The exhibition aims not to tokenise queer individuals, Gabi says, and “while it is about queerness, it’s not about queerness”.
It explores, through various media, how the artists move through their environments and challenge them. The artist lineup includes Adelaide artist Henry Wolff, who recorded un-choreographed movements between him and his sister for short video titled ‘Sibling’ displaying how they support one another.
A preview clip shows Henry’s sister, Ingrid, gently holding him, which “fleshes out our familial connection”. Another has them physically apart, on opposite sides of a road, but emotionally connected through mirrored movements.
“They were filing in the first week that isolation started to kick in, so everything’s empty – there are no cars, the world is sort of devoid of other people so it becomes just about the two of them,” Gabi explains.
“It makes us think about the spaces that we embody.”
South Australian artist Angelique Joy’s highly stylised photos tell a visual story, laden with symbology, on bizarre sets. It’s designed to provoke questions about what is real and what is fake.
“Art has the capacity to challenge those ideas in a really gentle way,” Angelique says in a statement.
“She’s referencing her sort of childhood nostalgic experiences, and what she remembers to be kind of those first experiences. Her take disrupts what was traditional as a first action of queerness,” Gabi continues.

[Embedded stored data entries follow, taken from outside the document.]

(* ===== verification/CodecLaws.v ===== *)
(** Round trips of the JSON mapping, and the canonical bytes end to end. *)

From stdpp Require Import base tactics list numbers option strings countable gmap.
From Stdlib Require Import Strings.Byte.
From S2P Require Import Prelude Text Ids Channel Defaults Payload Json Ports Codec.

(** * Objects with literal keys *)

Fixpoint assoc (l : fields) (key : string) : option Json :=
  match l with
  | [] => None
  | (k, v) :: l' => if String.eqb k key then Some v else assoc l' key
  end.

Definition known (keys : list string) (l : fields) : bool :=
  forallb (λ kv, existsb (λ k, String.eqb k kv.1) keys) l.

Lemma find_key_lits l k : find_key (lits l) (lit k) = assoc l k.
Proof.
  induction l as [|[k' v] l IH]; [done|]. cbn [lits map fst snd assoc].
  unfold find_key; fold find_key. rewrite str_eqb_lit. by destruct (String.eqb k' k).
Qed.

Lemma get_lits l k v : assoc l k = Some v → get (lits l) k = Ok v.
Proof. unfold get. rewrite find_key_lits. by intros ->. Qed.

Lemma get_str_lits l k s : assoc l k = Some (JString s) → get_str (lits l) k = Ok s.
Proof. intros E. unfold get_str. by rewrite (get_lits _ _ _ E). Qed.

Lemma get_u64_lits l k n : assoc l k = Some (JNumber n) → get_u64 (lits l) k = Ok n.
Proof. intros E. unfold get_u64. by rewrite (get_lits _ _ _ E). Qed.

Lemma get_bool_lits l k b : assoc l k = Some (JBool b) → get_bool (lits l) k = Ok b.
Proof. intros E. unfold get_bool. by rewrite (get_lits _ _ _ E). Qed.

The artist warps recollections by shooting scenes with fish-eye lenses, blowing out the perspective, and switching between analogue and digital photography.
Danny Jarratt, another Adelaide artist, creates glitchy, gridded work exploring the crossroads between pop culture, queer theory and protest.

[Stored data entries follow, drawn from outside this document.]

(* ===== verification/Chain.v ===== *)
(** Sending chains, packet sealing and opening, the bounded skip-ahead search, and the
    fragmentation of durable bodies: [protocol/v1/chain.rs].

    A draw of the [Rng] port is an argument ([rnd]); the ports of the suite are the
    classes of [Ports.v]. *)

From stdpp Require Import base tactics list numbers option strings countable gmap.
From Stdlib Require Import Strings.Byte.
From S2P Require Import Prelude Text Ids Channel Defaults Payload Json Ports Codec.

Definition MK_LABEL : bytes := blit "chuchotez/1/packet-mk".
Definition STEP_LABEL : bytes := blit "chuchotez/1/packet-step".
Definition EPH_MK_LABEL : bytes := blit "chuchotez/1/eph-mk".
Definition SKIP_AHEAD : nat := 50.
Definition LATER_EPOCHS : nat := 8.
Definition MK_CACHE_SECS : N := 172800.
Definition MAX_FRAGS : N := 64.

(** [PacketAeadKey]: the roles whose bytes may key the AEAD. *)
Class PacketAeadKey (K : Type) : Type := as_aead_bytes : K → arr 32.
#[export] Instance MessageKey_aead : PacketAeadKey MessageKey := as_bytes.
#[export] Instance EphMessageKey_aead : PacketAeadKey EphMessageKey := as_bytes.

Record SendChain : Set := mkSendChain {
  sc_root : ChainRoot; sc_c : ChainKey; sc_epoch : PacketEpoch; sc_packet_seq : PacketSeq
}.

#[export] Instance SendChain_eq_dec : EqDecision SendChain.
Proof. solve_decision. Defined.

Record CachedMk : Set := mkCachedMk {
  cm_mk : MessageKey; cm_expires_at : UnixSeconds; cm_tx_id : option Tag
}.

Record Opened : Set := mkOpened {
  o_packet : PacketPlain; o_chain : SendChain; o_skipped : list CachedMk;
  o_from_cache : bool; o_mk : MessageKey
}.

(** [a ^ b] on 32-byte arrays, byte by byte. *)
Lemma xor32_ok (a b : arr 32) :
  Nat.eqb (length (zip_with byte_xor (cval a) (cval b))) 32 = true.
Proof. rewrite length_zip_with, !arr_length. done. Qed.

Definition xor32 (a b : arr 32) : arr 32 :=
  mkChecked (zip_with byte_xor (cval a) (cval b)) (xor32_ok a b).

(** [set_xor_for]. *)
Definition set_xor_for (txs : list (Tag * DurableBody)) (conversation_id : ConversationId) :
    Tag :=
  from_bytes
    (fold_left (λ acc '(id, body),
       if branded_eq (db_conversation_id body) conversation_id then xor32 acc (as_bytes id)
       else acc) txs (fill 32 x00)).

Section Derivation.
Context `{HmacSha256}.

Definition expand_mac (key : arr 32) (info : bytes) : arr 32 :=
  as_bytes (expand (from_bytes key) info).

Definition labeled_expand (c : ChainKey) (label : bytes) (epoch packet_seq : u64) : arr 32 :=
  expand_mac (as_bytes c) (label ++ to_be_bytes epoch ++ to_be_bytes packet_seq).

Definition join (conv_secret : Secret) (sort : ConversationSort) (actor_id : bytes) :
    result EngineError SendChain :=
  root_label ← ok_or WrongPhase (chain_root_label sort);
  let info := if omits_actor_id sort then root_label else root_label ++ actor_id in
  let root := expand_mac (as_bytes conv_secret) info in
  let c := expand_mac root (default [] (chain_c_label sort)) in
  Ok (mkSendChain (from_bytes root) (from_bytes c) (clamp64 0) (clamp64 0)).

Definition mk (chain : SendChain) : MessageKey :=
  from_bytes (labeled_expand (sc_c chain) MK_LABEL (sc_epoch chain) (sc_packet_seq chain)).

Definition eph_mk (chain : SendChain) : EphMessageKey :=
  from_bytes (labeled_expand (sc_c chain) EPH_MK_LABEL (sc_epoch chain) (sc_packet_seq chain)).

Definition mix (chain : SendChain) (sort : ConversationSort) (shared : Secret) :
    result EngineError SendChain :=
  mixl ← ok_or WrongPhase (mix_label sort);
  c_label ← ok_or WrongPhase (chain_c_label sort);
  let root := expand_mac (as_bytes (sc_root chain)) (mixl ++ cval (as_bytes shared)) in
  let c := expand_mac root c_label in
  Ok (mkSendChain (from_bytes root) (from_bytes c) (sat_add (sc_epoch chain) 1) (clamp64 0)).

Definition step (chain : SendChain) : SendChain :=
  mkSendChain (sc_root chain)
    (from_bytes (labeled_expand (sc_c chain) STEP_LABEL (sc_epoch chain) (sc_packet_seq chain)))
    (sc_epoch chain) (sat_add (sc_packet_seq chain) 1).

End Derivation.

Section Packets.
Context `{Suite}.

(** [nonce.copy_from_slice(&rnd.as_bytes()[..12])]. *)
Lemma nonce_ok (rnd : Random32) : Nat.eqb (length (take 12 (cval (as_bytes rnd)))) 12 = true.
Proof. rewrite length_take, arr_length. done. Qed.

Definition nonce_of (rnd : Random32) : arr 12 :=
  mkChecked (take 12 (cval (as_bytes rnd))) (nonce_ok rnd).

Definition seal_packet {K} `{PacketAeadKey K} (rnd : Random32) (key : K)
    (packet : PacketPlain) : result EngineError bytes :=
  packed ← packed_packet packet;
  let padded := pad_to PACKET_PAD_LEN packed in
  let nonce := nonce_of rnd in
  let ct := aead_seal (from_bytes (as_aead_bytes key)) nonce [] padded in
  let body := cval nonce ++ ct in
  if bool_decide (length body = PACKET_LEN) then Ok body else Err MalformedPayload.

Definition open_plain {K} `{PacketAeadKey K} (key : K) (body : bytes) :
    result EngineError PacketPlain :=
  _ ← refuse_if (negb (bool_decide (length body = PACKET_LEN))) UnknownTag;
  let nonce := default (fill 12 x00) (try_into 12 (take PACKET_NONCE_LEN body)) in
  pt ← ok_or UnknownTag (aead_open (from_bytes (as_aead_bytes key)) nonce []
                           (drop PACKET_NONCE_LEN body));
  let packed := unpad pt in
  let raw := match decompress packed PACKET_MAX_UNCOMPRESSED with Ok r => r | Err _ => [] end in
  json ← ok_or UnknownTag (json_decode raw);
  map_err (λ _, UnknownTag) (packet_from_json json).

(** The first loop of [open_skip_ahead]: unexpired cached keys, in order. *)
Fixpoint open_cached (start : SendChain) (cached : list CachedMk) (now : u64) (body : bytes) :
    option Opened :=
  match cached with
  | [] => None
  | entry :: rest =>
    if (cval now <? cval (cm_expires_at entry))%N then
      match open_plain (cm_mk entry) body with
      | Ok packet => Some (mkOpened packet start [] true (cm_mk entry))
      | Err _ => open_cached start rest now body
      end
    else open_cached start rest now body
  end.

(** The second loop: [n] more positions of this epoch. *)
Fixpoint open_walk (n : nat) (chain : SendChain) (skipped : list CachedMk) (now : u64)
    (body : bytes) : option Opened :=
  match n with
  | O => None
  | S n' =>
    let key := mk chain in
    match open_plain key body with
    | Ok packet => Some (mkOpened packet (step chain) skipped false key)
    | Err _ =>
      open_walk n' (step chain) (skipped ++ [mkCachedMk key (sat_add now MK_CACHE_SECS) None])
        now body
    end
  end.

(** The inner loop of the third: positions [seq..=SKIP_AHEAD] of a later epoch, under
    the stepping key still held. *)
Fixpoint open_epoch (start : SendChain) (de : nat) (seqs : list nat) (body : bytes) :
    option Opened :=
  match seqs with
  | [] => None
  | seq :: rest =>
    let probe := mkSendChain (sc_root start) (sc_c start)
                   (sat_add (sc_epoch start) (N.of_nat de)) (clamp64 (N.of_nat seq)) in
    let key := mk probe in
    match open_plain key body with
    | Ok packet => Some (mkOpened packet (step probe) [] false key)
    | Err _ => open_epoch start de rest body
    end
  end.

Fixpoint open_later (start : SendChain) (des : list nat) (body : bytes) : option Opened :=
  match des with
  | [] => None
  | de :: rest =>
    match open_epoch start de (seq 0 (S SKIP_AHEAD)) body with
    | Some o => Some o
    | None => open_later start rest body
    end
  end.

Definition open_skip_ahead (start : SendChain) (cached : list CachedMk) (now : u64)
    (body : bytes) : result EngineError Opened :=
  match open_cached start cached now body with
  | Some o => Ok o
  | None =>
    match open_walk (S SKIP_AHEAD) start [] now body with
    | Some o => Ok o
    | None => ok_or UnknownTag (open_later start (seq 1 LATER_EPOCHS) body)
    end
  end.

Definition open_at (start : SendChain) (mixed : option SendChain) (cached : list CachedMk)
    (now : u64) (body : bytes) : result EngineError Opened :=
  match mixed with
  | Some mixed =>
    let key := mk mixed in
    match open_plain key body with
    | Ok packet => Ok (mkOpened packet (step mixed) [] false key)
    | Err _ => open_skip_ahead start cached now body
    end
  | None => open_skip_ahead start cached now body
  end.

(** * Fragments *)

(** The binary search of [largest_frag]; each round shrinks [hi - lo]. *)
Fixpoint frag_search (fuel : nat) (build : bytes → PacketPlain) (lo hi : nat) : nat :=
  match fuel with
  | O => lo
  | S f =>
    if bool_decide (lo < hi)%nat then
      let mid := (lo + ((hi - lo) + 1) / 2)%nat in
      match packed_packet (build (replicate mid x5a)) with
      | Ok p => if bool_decide (length p ≤ PACKET_PAD_LEN)%nat then frag_search f build mid hi
                else frag_search f build lo (mid - 1)
      | Err _ => frag_search f build lo (mid - 1)
      end
    else lo
  end.

Definition largest_frag (build : bytes → PacketPlain) : nat :=
  frag_search PACKET_PAD_LEN build 0 PACKET_PAD_LEN.

Definition next_fragment (remaining : bytes) (tx_id set_xor : Tag) (packet_seq frag_i : u64)
    (actor_id : bytes) : result EngineError (PacketPlain * nat) :=
  if (MAX_FRAGS <=? cval frag_i)%N then Err BodyTooLarge
  else
    let last frag := TxFragLast (mkTxFragLast actor_id packet_seq tx_id frag_i frag set_xor) in
    let more frag := TxFragMore (mkTxFragMore actor_id packet_seq tx_id frag_i frag) in
    let max_last := largest_frag last in
    if bool_decide (length remaining ≤ max_last)%nat then
      Ok (last remaining, length remaining)
    else
      let max_more := largest_frag more in
      if bool_decide (max_more = 0)%nat then Err BodyTooLarge
      else
        let n := Nat.min (length remaining) max_more in
        Ok (more (take n remaining), n).

Definition is_last (packet : PacketPlain) : bool :=
  match packet with TxFragLast _ => true | _ => false end.

(** The loop of [fragment_body]; [None] when the fuel is out, which
    [fragment_fuel] in [ChainLaws.v] excludes. *)
Fixpoint fragment_loop (fuel : nat) (remaining : bytes) (packets : list PacketPlain)
    (tx_id set_xor : Tag) (start_seq : u64) (actor_id : bytes) :
    option (result EngineError (list PacketPlain)) :=
  match fuel with
  | O => None
  | S f =>
    let frag_i := clamp64 (N.of_nat (length packets)) in
    let packet_seq := sat_add start_seq (N.of_nat (length packets)) in
    match next_fragment remaining tx_id set_xor packet_seq frag_i actor_id with
    | Err e => Some (Err e)
    | Ok (packet, n) =>
      if is_last packet then Some (Ok (packets ++ [packet]))
      else fragment_loop f (drop n remaining) (packets ++ [packet]) tx_id set_xor start_seq
             actor_id
    end
  end.

Definition fragment_body (packed_body : bytes) (tx_id set_xor : Tag) (start_seq : u64)
    (actor_id : bytes) : result EngineError (list PacketPlain) :=
  default (Err BodyTooLarge)
    (fragment_loop (S (N.to_nat MAX_FRAGS)) packed_body [] tx_id set_xor start_seq actor_id).

Definition packed_tx (body : DurableBody) : bytes := packed_durable_body body.

(** * Folding a chain *)

Definition chain_to_json (conversation_id : ConversationId) (actor_id : Actor)
    (chain : SendChain) : Json :=
  obj [("conversation_id", id_json conversation_id);
       ("actor_id", bstr (Actor_as_bytes actor_id));
       ("actor_role", JString (Actor_role actor_id));
       ("root", id_json (sc_root chain));
       ("c", id_json (sc_c chain));
       ("epoch", JNumber (sc_epoch chain));
       ("packet_seq", JNumber (sc_packet_seq chain))].

Definition decode_bstr (value : Json) : result EngineError bytes :=
  match value with
  | JString s => ok_or MalformedPersist (b64_decode s)
  | _ => Err MalformedPersist
  end.

Definition decode32 (value : Json) : result EngineError (arr 32) :=
  bs ← decode_bstr value; ok_or MalformedPersist (try_into 32 bs).

Definition chain_from_json (value : Json) :
    result EngineError (ConversationId * Actor * SendChain) :=
  members ← match value with JObject m => Ok m | _ => Err MalformedPersist end;
  let field k := ok_or MalformedPersist (find_key members (lit k)) in
  cid ← (v ← field "conversation_id"; decode_bstr v);
  _ ← refuse_if (negb (bool_decide (length cid = 32%nat))) MalformedPersist;
  actor_id ← (v ← field "actor_id"; decode_bstr v);
  role ← match find_key members (lit "actor_role") with
         | Some (JString role) => Ok (Some role)
         | Some _ => Err MalformedPersist
         | None => Ok None
         end;
  root ← (v ← field "root"; decode32 v);
  c ← (v ← field "c"; decode32 v);
  epoch ← (v ← field "epoch";
    match v with JNumber n => Ok n | _ => Err MalformedPersist end);
  packet_seq ← (v ← field "packet_seq";
    match v with JNumber n => Ok n | _ => Err MalformedPersist end);
  cid ← ok_or MalformedPersist (try_into 32 cid);
  actor ← ok_or MalformedPersist (Actor_from_stored role actor_id);
  Ok (from_bytes cid, actor, mkSendChain (from_bytes root) (from_bytes c) epoch packet_seq).

End Packets.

Instead of making something physically flat – as in his previous works, like a painting that traverses Grindr politics, or replicating an arcade game that challenges heteronormative stereotypes – he will create an industrial structure that people can walk around.
Although viewers cannot see the art as it was intended, due to the gallery not being physically accessible, patrons viewing the virtual exhibition will be offered a taste of the work in the form of a gridded video, paying homage to Judith Butler’s ‘heteronormative matrix’.

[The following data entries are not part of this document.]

(* ===== verification/Party.v ===== *)
(** Handshake phases and parties: [engine/party.rs].

    A phase holds the secrets that exist in it.  The transitions are the phase's methods;
    a method that does not apply leaves the phase as it is (and answers [false] where it
    answers).  [DmParty] and [SyncParty], stamped out by one macro, are [Party k] at the
    two kinds of handshake. *)

From stdpp Require Import base tactics list numbers option strings countable gmap relations.
From Stdlib Require Import Strings.Byte.
From S2P Require Import Prelude Text Ids Channel Defaults Payload.

Inductive HandshakeFailure : Set :=
| PolicyNotAccepted (policy : Policy)
| InviteExpired (expires : UnixSeconds)
| NoticeUnlockFailed | NoticeConflict | IntroUnlockFailed | IntroVerifyFailed
| DuplicateIntro | ConfirmationRejected | HandshakeEquivocation.

#[export] Instance HandshakeFailure_eq_dec : EqDecision HandshakeFailure.
Proof. solve_decision. Defined.

(** * The inviter *)

Inductive InviterPhase : Set :=
| InviteCreated (ticket : Ticket) (intake : KeyPair) (list_from : TimeBin)
| NoticePinned (ticket : Ticket) (intake : KeyPair) (list_from : TimeBin)
| InviterMinted (ticket : Ticket) (intake : KeyPair) (shared_inviter shared_invitee : Secret)
    (list_from : TimeBin)
| InviterConfirming (ticket : Ticket) (intake : KeyPair)
    (shared_inviter shared_invitee : Secret) (list_from : TimeBin)
| InviterFailed (ticket : Ticket) (list_from : TimeBin) (reason : HandshakeFailure).

Module Inviter.

Definition ticket (p : InviterPhase) : Ticket :=
  match p with
  | InviteCreated ticket _ _ | NoticePinned ticket _ _ | InviterMinted ticket _ _ _ _
  | InviterConfirming ticket _ _ _ _ | InviterFailed ticket _ _ => ticket
  end.

Definition list_from (p : InviterPhase) : TimeBin :=
  match p with
  | InviteCreated _ _ list_from | NoticePinned _ _ list_from
  | InviterMinted _ _ _ _ list_from | InviterConfirming _ _ _ _ list_from
  | InviterFailed _ list_from _ => list_from
  end.

Definition intake (p : InviterPhase) : option KeyPair :=
  match p with
  | InviteCreated _ intake _ | NoticePinned _ intake _ | InviterMinted _ intake _ _ _
  | InviterConfirming _ intake _ _ _ => Some intake
  | InviterFailed _ _ _ => None
  end.

Definition shared_inviter (p : InviterPhase) : option Secret :=
  match p with
  | InviterMinted _ _ s _ _ | InviterConfirming _ _ s _ _ => Some s
  | _ => None
  end.

Definition shared_invitee (p : InviterPhase) : option Secret :=
  match p with
  | InviterMinted _ _ _ s _ | InviterConfirming _ _ _ s _ => Some s
  | _ => None
  end.

Definition failure (p : InviterPhase) : option HandshakeFailure :=
  match p with InviterFailed _ _ reason => Some reason | _ => None end.

Definition ack_notice (p : InviterPhase) : InviterPhase :=
  match p with
  | InviteCreated ticket intake list_from => NoticePinned ticket intake list_from
  | _ => p
  end.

“If you go to Bunnings and you look at those grids, just a metal plain grid, [Danny] does that on a massive scale, and kind of warps and twists it, to push it out of its original form,” Gabi says.
“It’s all about disrupting the normative… It makes us think about ourselves and how we can change and how we can use our body as a point of departure.”
The exhibition also includes work by Victorian painter Felix Atkinson and ACT digital artist Ellen Sleeman-Taylor. All the art will be available for virtual viewing for free on the praxis ARTSPACE website.